» **TASK INSTRUCTIONS**:
Using the material below, print the line that contains "(** [dict.fromkeys(seq, value)] *)", the line that contains "Definition group_has_key (key", and every line in between, exactly and nothing else.

──────────

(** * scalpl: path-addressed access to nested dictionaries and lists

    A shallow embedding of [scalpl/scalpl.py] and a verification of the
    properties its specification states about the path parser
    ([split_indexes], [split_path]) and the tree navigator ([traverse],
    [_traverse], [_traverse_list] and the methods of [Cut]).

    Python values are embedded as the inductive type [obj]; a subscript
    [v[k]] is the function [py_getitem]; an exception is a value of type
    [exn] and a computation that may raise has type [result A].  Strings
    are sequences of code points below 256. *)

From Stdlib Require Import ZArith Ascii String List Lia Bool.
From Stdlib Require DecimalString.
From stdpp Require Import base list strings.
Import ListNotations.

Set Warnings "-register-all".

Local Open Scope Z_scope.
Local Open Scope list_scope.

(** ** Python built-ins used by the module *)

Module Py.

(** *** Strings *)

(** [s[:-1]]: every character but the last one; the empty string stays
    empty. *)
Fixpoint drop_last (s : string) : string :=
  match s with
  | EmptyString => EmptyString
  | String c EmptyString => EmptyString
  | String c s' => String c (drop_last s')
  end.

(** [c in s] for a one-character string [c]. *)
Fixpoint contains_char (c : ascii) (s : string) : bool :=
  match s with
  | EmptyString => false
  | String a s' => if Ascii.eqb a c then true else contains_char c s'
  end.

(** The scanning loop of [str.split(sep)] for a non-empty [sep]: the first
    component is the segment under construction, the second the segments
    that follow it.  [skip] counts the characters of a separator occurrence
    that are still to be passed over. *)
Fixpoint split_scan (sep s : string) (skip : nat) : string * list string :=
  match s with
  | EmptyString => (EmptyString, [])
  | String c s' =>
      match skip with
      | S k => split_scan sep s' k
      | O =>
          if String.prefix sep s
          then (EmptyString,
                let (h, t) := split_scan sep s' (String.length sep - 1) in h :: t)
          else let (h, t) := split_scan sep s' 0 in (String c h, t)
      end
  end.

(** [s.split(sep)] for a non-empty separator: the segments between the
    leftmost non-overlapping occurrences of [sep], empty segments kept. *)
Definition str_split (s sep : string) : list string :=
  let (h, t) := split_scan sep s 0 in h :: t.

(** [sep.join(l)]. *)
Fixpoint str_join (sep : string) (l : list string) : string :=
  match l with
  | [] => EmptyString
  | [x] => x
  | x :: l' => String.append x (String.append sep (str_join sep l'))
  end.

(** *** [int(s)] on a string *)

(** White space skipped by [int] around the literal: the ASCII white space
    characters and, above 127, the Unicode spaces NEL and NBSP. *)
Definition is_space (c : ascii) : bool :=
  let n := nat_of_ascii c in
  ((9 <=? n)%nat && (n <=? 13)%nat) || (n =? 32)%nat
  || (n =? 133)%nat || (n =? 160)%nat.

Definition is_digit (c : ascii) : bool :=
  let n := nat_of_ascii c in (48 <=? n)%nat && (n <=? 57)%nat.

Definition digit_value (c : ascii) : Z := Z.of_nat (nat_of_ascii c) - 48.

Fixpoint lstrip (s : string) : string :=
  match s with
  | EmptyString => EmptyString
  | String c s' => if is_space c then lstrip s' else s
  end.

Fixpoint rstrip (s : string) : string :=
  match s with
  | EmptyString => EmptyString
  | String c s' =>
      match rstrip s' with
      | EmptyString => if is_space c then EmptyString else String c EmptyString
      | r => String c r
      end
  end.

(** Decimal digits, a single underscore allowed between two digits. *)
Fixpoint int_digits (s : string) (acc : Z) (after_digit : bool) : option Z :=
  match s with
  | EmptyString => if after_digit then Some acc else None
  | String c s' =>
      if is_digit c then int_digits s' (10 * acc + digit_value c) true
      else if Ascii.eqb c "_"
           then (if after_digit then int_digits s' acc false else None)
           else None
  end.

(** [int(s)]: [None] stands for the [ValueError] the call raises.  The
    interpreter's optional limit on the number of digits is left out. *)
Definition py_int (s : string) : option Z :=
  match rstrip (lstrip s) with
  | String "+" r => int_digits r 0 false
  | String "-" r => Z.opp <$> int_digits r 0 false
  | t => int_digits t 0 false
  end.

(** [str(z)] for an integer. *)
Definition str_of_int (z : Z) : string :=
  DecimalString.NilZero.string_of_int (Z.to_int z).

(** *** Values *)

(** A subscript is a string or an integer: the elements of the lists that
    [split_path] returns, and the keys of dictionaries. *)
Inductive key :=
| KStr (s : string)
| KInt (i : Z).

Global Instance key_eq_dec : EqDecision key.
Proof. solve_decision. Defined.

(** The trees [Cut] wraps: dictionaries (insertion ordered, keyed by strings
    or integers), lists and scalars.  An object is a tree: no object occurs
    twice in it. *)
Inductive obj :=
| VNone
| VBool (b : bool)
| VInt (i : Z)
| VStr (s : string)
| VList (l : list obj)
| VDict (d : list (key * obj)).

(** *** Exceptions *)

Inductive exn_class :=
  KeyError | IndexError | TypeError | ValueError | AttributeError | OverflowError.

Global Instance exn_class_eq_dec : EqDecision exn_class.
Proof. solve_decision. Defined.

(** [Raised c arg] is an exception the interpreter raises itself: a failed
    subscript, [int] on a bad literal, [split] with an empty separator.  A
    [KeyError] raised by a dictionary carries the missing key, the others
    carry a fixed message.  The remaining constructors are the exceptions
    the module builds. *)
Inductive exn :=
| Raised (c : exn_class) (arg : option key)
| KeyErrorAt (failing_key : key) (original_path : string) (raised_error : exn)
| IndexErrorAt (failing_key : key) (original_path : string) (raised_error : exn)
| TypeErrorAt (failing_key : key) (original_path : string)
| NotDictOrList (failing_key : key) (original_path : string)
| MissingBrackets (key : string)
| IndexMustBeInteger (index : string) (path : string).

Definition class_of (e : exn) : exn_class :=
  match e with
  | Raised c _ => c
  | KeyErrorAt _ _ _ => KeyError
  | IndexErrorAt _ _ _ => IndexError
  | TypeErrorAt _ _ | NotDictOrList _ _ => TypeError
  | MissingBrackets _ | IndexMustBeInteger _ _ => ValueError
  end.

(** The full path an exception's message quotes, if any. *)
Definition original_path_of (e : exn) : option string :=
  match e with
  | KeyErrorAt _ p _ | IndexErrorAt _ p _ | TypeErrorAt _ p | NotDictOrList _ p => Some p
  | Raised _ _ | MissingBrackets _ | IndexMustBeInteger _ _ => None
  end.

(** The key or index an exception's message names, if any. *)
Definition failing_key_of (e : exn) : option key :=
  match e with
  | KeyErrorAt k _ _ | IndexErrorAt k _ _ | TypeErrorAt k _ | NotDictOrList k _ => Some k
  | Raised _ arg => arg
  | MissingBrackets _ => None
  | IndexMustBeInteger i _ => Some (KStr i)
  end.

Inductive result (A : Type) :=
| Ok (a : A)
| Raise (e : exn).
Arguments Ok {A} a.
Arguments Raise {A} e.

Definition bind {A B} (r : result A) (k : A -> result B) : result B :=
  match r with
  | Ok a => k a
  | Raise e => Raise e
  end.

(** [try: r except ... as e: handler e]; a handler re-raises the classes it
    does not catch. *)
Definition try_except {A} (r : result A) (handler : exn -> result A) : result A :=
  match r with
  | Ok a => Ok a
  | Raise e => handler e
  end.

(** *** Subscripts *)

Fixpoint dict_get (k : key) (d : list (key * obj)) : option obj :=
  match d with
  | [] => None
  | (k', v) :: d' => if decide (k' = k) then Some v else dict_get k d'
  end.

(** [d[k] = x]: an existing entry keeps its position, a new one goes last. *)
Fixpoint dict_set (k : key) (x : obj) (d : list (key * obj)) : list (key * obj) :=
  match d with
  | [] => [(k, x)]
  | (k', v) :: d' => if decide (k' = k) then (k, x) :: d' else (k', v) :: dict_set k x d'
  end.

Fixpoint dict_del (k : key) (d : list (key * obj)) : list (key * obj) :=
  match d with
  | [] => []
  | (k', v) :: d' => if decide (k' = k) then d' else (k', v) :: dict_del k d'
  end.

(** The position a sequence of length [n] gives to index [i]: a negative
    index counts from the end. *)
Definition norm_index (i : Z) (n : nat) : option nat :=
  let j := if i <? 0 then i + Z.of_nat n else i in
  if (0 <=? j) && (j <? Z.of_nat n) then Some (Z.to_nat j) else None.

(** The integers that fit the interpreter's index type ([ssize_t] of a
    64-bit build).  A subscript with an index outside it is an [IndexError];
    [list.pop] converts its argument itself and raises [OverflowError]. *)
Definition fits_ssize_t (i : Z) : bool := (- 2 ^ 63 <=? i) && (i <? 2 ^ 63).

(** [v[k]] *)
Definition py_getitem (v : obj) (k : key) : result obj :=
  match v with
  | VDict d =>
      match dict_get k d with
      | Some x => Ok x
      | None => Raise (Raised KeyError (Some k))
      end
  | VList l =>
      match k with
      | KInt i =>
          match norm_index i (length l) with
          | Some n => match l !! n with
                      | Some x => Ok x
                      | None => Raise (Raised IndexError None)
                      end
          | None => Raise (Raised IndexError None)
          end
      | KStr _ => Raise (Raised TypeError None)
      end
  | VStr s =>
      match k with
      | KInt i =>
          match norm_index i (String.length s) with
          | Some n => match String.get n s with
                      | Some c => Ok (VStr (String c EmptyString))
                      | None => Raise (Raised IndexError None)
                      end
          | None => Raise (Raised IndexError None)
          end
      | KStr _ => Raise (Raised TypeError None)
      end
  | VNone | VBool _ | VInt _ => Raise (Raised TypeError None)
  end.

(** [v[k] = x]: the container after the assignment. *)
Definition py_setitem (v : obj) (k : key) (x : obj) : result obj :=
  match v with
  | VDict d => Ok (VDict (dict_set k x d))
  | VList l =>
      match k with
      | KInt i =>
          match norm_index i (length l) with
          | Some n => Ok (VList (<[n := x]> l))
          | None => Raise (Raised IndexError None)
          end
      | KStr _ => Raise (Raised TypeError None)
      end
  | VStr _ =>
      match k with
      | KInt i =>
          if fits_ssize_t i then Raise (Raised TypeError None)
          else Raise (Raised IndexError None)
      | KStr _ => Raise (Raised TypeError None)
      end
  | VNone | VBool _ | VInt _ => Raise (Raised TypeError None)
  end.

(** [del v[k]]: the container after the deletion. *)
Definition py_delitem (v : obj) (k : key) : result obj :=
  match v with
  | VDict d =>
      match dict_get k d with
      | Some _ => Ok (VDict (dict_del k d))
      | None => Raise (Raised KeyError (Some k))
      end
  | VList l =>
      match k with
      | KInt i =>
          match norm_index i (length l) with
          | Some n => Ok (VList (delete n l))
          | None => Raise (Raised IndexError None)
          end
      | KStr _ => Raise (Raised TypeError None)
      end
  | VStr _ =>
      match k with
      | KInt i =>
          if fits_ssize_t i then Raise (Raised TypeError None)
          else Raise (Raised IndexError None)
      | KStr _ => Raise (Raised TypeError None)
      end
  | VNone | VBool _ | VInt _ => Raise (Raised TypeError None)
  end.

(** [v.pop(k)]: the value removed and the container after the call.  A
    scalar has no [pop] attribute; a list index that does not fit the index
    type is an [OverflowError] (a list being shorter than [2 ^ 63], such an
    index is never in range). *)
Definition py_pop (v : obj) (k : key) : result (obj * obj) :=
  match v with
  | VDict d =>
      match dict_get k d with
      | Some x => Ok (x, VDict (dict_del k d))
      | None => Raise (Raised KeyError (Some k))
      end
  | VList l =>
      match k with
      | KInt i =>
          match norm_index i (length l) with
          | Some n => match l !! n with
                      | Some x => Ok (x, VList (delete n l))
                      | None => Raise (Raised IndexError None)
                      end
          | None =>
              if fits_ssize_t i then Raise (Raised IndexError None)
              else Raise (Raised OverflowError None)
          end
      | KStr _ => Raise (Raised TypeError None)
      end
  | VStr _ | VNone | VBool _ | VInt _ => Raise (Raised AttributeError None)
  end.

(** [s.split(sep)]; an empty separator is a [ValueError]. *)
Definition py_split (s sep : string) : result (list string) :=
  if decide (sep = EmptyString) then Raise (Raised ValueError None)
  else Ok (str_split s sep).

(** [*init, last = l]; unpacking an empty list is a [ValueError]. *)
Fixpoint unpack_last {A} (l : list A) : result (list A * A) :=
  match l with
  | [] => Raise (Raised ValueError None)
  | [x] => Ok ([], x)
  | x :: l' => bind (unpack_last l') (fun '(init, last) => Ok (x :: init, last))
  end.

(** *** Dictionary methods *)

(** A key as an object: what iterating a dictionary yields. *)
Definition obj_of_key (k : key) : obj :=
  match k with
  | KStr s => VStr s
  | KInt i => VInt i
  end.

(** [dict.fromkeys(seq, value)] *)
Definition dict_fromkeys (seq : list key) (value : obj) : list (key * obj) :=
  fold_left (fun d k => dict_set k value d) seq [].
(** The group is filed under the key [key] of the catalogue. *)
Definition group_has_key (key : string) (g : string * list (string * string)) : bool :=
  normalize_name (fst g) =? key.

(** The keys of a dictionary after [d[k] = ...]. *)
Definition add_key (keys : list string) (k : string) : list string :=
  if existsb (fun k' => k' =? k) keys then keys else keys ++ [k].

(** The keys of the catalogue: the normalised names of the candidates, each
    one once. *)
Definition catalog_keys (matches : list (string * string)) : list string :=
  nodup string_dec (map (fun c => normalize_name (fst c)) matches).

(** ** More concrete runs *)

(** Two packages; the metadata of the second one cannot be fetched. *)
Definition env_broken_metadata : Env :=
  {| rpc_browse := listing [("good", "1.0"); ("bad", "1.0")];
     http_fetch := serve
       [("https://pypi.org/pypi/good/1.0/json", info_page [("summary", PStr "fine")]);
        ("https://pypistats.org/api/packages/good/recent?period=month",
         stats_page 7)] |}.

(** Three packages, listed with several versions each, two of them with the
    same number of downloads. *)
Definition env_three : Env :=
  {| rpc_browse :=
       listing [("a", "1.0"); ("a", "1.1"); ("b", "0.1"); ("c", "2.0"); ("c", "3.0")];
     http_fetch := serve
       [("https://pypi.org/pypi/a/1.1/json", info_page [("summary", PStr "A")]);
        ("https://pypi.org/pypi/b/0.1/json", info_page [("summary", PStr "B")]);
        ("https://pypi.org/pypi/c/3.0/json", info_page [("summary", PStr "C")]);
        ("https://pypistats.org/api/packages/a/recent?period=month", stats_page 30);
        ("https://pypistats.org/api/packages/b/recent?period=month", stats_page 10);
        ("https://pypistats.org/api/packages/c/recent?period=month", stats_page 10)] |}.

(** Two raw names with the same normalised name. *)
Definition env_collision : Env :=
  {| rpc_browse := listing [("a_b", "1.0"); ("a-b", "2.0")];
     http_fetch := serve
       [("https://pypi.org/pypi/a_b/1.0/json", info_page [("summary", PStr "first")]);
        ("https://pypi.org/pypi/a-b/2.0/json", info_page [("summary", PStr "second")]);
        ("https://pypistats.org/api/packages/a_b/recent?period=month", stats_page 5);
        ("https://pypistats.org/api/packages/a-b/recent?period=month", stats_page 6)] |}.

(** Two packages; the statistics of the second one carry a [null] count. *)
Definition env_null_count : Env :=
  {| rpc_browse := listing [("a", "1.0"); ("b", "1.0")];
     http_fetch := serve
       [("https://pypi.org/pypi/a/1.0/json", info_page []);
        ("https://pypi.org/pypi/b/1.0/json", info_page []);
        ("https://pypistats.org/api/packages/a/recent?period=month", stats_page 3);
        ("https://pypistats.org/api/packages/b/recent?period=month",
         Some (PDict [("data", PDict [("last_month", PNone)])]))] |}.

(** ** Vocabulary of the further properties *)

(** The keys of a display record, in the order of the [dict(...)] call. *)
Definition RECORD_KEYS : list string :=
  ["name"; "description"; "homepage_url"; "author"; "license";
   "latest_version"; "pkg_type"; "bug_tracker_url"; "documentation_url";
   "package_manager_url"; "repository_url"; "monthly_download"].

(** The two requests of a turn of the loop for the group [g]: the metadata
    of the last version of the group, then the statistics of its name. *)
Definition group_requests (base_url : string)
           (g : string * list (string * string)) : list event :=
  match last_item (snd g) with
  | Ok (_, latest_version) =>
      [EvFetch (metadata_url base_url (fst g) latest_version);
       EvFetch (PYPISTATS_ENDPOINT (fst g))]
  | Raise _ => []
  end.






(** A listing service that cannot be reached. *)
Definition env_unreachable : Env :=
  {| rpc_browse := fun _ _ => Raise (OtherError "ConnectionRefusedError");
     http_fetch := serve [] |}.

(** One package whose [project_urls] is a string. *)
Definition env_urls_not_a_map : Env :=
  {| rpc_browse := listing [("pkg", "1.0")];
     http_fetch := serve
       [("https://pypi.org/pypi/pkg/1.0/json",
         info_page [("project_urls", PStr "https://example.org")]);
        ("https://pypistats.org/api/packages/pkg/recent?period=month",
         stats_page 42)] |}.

──────────

» **WRITTEN REPLY**:
(** [dict.fromkeys(seq, value)] *)
Definition dict_fromkeys (seq : list key) (value : obj) : list (key * obj) :=
  fold_left (fun d k => dict_set k value d) seq [].
(** The group is filed under the key [key] of the catalogue. *)
Definition group_has_key (key : string) (g : string * list (string * string)) : bool :=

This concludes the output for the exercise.